• Data supplied:
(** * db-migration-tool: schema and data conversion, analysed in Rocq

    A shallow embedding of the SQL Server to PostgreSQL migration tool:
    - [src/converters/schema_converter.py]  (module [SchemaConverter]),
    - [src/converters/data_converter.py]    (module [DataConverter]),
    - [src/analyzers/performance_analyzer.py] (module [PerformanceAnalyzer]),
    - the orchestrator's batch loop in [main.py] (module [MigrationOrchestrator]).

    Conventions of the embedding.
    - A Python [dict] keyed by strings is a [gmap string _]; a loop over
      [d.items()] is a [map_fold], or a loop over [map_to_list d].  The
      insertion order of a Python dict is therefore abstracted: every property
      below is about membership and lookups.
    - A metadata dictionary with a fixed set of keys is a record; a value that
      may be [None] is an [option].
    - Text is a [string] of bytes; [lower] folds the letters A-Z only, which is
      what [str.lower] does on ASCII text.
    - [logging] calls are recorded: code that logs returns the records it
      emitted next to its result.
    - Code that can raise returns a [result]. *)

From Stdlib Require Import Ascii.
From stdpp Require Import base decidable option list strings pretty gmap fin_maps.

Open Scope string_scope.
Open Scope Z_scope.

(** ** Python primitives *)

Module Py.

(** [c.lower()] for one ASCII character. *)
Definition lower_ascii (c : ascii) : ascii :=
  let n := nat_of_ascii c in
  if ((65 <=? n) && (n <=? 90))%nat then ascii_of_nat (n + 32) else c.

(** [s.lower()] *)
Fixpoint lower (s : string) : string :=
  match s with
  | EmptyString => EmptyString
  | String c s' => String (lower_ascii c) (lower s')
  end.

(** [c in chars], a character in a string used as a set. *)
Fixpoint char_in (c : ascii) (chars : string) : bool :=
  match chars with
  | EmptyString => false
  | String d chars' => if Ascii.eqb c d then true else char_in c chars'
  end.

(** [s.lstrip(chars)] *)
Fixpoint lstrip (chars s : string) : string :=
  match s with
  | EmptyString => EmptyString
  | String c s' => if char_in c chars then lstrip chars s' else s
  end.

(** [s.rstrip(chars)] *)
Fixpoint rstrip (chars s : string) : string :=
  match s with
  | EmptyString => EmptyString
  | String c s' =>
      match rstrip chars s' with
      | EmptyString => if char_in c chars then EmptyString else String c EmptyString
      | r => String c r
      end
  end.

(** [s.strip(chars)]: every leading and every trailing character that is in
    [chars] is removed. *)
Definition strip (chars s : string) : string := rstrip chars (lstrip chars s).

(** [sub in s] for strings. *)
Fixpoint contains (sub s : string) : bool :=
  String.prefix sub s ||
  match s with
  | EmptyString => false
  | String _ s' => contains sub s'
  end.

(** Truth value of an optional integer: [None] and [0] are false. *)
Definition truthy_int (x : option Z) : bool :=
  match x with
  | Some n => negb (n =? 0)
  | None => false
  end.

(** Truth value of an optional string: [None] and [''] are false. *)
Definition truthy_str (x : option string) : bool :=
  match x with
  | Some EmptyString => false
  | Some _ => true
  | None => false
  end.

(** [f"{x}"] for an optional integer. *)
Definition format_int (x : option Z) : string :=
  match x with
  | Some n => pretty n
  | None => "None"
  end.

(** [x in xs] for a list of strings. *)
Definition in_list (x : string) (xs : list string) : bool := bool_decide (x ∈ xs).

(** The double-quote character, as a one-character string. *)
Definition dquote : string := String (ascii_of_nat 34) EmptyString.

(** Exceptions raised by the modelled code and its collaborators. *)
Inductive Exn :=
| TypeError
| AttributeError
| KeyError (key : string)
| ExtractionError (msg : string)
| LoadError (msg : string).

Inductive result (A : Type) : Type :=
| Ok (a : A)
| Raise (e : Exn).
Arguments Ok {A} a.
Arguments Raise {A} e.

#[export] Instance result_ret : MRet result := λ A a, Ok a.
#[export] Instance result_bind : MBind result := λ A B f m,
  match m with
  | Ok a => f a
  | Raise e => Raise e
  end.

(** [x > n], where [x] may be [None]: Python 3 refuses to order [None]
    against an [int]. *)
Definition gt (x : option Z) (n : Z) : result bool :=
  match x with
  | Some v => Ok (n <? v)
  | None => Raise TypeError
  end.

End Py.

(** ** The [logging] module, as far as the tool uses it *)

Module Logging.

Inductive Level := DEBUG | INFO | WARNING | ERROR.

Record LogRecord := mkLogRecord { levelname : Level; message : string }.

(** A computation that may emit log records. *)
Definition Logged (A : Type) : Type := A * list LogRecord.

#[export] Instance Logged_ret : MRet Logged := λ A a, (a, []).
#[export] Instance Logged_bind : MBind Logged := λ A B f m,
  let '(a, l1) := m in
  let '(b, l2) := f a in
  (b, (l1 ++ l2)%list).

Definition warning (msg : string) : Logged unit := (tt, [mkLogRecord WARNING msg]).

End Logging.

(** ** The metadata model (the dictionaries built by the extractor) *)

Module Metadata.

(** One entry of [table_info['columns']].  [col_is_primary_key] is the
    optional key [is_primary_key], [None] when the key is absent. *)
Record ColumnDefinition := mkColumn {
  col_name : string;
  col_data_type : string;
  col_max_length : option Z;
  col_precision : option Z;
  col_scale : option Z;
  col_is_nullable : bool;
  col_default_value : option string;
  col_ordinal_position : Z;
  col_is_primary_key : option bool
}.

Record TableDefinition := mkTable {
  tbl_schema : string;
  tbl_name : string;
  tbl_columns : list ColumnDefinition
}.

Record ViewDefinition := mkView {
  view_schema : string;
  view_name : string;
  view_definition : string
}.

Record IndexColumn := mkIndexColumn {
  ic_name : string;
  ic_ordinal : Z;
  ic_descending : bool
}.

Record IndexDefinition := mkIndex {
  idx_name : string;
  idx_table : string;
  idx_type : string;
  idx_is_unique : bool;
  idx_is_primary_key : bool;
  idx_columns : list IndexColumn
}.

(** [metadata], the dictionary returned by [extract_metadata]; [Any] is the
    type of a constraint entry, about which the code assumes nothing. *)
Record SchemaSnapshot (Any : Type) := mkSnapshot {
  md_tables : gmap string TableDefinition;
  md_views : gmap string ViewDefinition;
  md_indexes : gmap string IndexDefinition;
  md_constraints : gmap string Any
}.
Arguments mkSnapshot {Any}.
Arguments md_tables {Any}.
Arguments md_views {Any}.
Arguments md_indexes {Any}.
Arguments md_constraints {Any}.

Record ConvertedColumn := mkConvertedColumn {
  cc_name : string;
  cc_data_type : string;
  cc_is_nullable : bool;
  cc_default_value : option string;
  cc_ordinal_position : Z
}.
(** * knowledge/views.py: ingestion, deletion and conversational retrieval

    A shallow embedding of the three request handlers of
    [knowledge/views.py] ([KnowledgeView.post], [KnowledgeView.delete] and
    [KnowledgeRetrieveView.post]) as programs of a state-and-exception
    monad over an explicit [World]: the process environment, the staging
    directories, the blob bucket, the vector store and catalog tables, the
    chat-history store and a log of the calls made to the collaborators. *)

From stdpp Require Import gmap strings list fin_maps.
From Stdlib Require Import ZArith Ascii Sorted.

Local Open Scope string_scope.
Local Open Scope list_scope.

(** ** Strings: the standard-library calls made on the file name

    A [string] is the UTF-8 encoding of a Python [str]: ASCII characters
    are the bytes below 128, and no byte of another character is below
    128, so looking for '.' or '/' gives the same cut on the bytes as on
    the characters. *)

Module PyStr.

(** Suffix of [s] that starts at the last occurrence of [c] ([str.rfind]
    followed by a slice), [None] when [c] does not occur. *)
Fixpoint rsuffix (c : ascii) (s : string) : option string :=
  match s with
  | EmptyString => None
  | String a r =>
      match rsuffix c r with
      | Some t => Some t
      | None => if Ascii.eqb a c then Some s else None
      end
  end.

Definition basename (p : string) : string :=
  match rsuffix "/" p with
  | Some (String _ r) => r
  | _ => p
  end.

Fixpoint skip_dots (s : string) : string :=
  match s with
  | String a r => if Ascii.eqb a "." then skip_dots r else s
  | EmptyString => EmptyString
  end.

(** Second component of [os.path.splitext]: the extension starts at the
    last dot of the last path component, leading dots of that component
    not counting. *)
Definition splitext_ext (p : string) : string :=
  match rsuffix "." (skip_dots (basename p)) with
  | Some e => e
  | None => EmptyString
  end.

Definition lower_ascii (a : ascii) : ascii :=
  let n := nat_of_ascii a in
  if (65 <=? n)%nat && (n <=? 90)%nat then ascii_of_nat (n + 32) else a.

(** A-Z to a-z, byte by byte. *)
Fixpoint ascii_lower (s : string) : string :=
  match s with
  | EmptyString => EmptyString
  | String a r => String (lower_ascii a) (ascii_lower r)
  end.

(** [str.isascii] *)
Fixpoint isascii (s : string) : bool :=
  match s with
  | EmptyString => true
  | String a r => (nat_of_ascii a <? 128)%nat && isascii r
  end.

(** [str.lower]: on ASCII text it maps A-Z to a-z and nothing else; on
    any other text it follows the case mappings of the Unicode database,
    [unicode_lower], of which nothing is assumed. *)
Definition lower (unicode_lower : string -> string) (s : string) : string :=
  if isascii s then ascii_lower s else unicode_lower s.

---

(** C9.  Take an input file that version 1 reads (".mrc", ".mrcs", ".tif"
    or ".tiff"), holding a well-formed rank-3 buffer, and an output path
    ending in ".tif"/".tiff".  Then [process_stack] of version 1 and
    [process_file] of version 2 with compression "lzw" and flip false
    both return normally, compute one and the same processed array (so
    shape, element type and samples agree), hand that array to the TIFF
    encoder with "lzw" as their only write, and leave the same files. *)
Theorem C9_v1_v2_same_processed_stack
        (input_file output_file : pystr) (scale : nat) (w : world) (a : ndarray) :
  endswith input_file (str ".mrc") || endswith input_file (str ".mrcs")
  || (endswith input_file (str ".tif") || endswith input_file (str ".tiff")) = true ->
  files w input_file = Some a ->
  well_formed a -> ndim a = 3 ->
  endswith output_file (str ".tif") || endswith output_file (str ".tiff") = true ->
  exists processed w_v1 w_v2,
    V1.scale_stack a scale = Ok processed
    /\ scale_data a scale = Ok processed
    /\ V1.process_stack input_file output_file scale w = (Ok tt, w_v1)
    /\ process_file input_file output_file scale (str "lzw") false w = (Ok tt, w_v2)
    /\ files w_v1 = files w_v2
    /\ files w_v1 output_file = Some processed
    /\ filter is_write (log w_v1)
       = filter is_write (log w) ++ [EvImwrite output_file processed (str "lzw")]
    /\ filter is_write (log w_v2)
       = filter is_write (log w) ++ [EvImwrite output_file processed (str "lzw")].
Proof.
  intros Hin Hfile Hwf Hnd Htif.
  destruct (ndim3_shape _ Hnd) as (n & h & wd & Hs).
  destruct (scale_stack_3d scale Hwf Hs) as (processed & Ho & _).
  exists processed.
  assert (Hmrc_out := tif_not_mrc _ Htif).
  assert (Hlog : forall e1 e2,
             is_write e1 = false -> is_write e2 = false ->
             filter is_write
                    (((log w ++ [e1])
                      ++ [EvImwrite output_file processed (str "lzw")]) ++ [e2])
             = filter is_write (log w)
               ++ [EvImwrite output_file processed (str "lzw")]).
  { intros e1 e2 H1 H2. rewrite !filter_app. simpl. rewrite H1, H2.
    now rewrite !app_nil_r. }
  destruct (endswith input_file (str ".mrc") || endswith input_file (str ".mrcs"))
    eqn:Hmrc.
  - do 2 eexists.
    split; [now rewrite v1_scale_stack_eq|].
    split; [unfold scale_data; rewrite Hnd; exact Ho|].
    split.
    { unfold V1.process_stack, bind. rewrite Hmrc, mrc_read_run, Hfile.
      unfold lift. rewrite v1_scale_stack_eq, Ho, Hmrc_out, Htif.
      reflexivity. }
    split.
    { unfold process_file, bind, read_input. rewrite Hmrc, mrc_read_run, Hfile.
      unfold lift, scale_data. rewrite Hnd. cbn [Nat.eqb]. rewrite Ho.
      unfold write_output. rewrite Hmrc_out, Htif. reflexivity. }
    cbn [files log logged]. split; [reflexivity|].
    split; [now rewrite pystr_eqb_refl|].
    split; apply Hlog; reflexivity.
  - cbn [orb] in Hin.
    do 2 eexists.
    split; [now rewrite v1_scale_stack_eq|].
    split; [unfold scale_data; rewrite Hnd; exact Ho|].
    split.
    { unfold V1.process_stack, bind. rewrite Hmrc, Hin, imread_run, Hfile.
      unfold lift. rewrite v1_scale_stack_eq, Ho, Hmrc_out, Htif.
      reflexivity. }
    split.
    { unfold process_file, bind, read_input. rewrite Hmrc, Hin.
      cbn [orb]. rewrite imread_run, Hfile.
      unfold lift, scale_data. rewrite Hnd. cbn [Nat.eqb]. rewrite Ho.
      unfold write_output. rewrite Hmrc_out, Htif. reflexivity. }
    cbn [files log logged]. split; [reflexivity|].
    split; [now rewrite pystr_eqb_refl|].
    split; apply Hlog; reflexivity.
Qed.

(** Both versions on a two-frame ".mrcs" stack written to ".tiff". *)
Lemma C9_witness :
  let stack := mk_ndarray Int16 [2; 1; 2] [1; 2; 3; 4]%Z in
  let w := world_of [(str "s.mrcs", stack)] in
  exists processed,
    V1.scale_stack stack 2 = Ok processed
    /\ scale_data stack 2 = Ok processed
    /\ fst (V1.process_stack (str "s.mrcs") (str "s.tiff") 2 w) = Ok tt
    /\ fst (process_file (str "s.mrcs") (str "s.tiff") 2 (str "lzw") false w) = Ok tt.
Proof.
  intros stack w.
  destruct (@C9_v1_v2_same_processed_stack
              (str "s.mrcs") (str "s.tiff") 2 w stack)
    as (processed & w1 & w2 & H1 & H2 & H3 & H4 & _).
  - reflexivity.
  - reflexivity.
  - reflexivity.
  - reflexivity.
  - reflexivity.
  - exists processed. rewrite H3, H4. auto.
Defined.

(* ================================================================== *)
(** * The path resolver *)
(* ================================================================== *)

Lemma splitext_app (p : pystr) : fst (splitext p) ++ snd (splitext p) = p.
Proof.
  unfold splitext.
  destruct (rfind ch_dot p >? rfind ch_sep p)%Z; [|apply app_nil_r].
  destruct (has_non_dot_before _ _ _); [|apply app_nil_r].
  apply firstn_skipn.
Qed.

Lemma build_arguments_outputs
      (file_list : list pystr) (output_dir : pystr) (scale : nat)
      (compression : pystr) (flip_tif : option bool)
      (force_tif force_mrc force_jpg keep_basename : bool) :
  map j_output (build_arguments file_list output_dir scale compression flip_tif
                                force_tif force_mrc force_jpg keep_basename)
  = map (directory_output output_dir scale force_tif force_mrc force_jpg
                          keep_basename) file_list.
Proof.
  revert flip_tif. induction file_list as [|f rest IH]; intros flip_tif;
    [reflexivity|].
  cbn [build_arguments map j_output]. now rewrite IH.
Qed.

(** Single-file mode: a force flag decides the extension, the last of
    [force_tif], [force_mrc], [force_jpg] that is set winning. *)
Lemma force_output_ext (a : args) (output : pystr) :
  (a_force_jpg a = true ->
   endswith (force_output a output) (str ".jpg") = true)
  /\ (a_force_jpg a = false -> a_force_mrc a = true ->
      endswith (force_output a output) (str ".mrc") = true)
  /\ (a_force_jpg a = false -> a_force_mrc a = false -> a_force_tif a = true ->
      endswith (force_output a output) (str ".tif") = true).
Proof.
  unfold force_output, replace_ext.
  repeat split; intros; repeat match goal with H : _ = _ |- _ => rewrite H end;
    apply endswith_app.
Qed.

• What is being asked: Please output exactly the lines between the one holding "(** * db-migration-tool: schema" and the one holding "what [str.lower] does on ASCII text." in the records above, inclusive, and nothing more.

• Response area:
(** * db-migration-tool: schema and data conversion, analysed in Rocq

    A shallow embedding of the SQL Server to PostgreSQL migration tool:
    - [src/converters/schema_converter.py]  (module [SchemaConverter]),
    - [src/converters/data_converter.py]    (module [DataConverter]),
    - [src/analyzers/performance_analyzer.py] (module [PerformanceAnalyzer]),
    - the orchestrator's batch loop in [main.py] (module [MigrationOrchestrator]).

    Conventions of the embedding.
    - A Python [dict] keyed by strings is a [gmap string _]; a loop over
      [d.items()] is a [map_fold], or a loop over [map_to_list d].  The
      insertion order of a Python dict is therefore abstracted: every property
      below is about membership and lookups.
    - A metadata dictionary with a fixed set of keys is a record; a value that
      may be [None] is an [option].
    - Text is a [string] of bytes; [lower] folds the letters A-Z only, which is
      what [str.lower] does on ASCII text.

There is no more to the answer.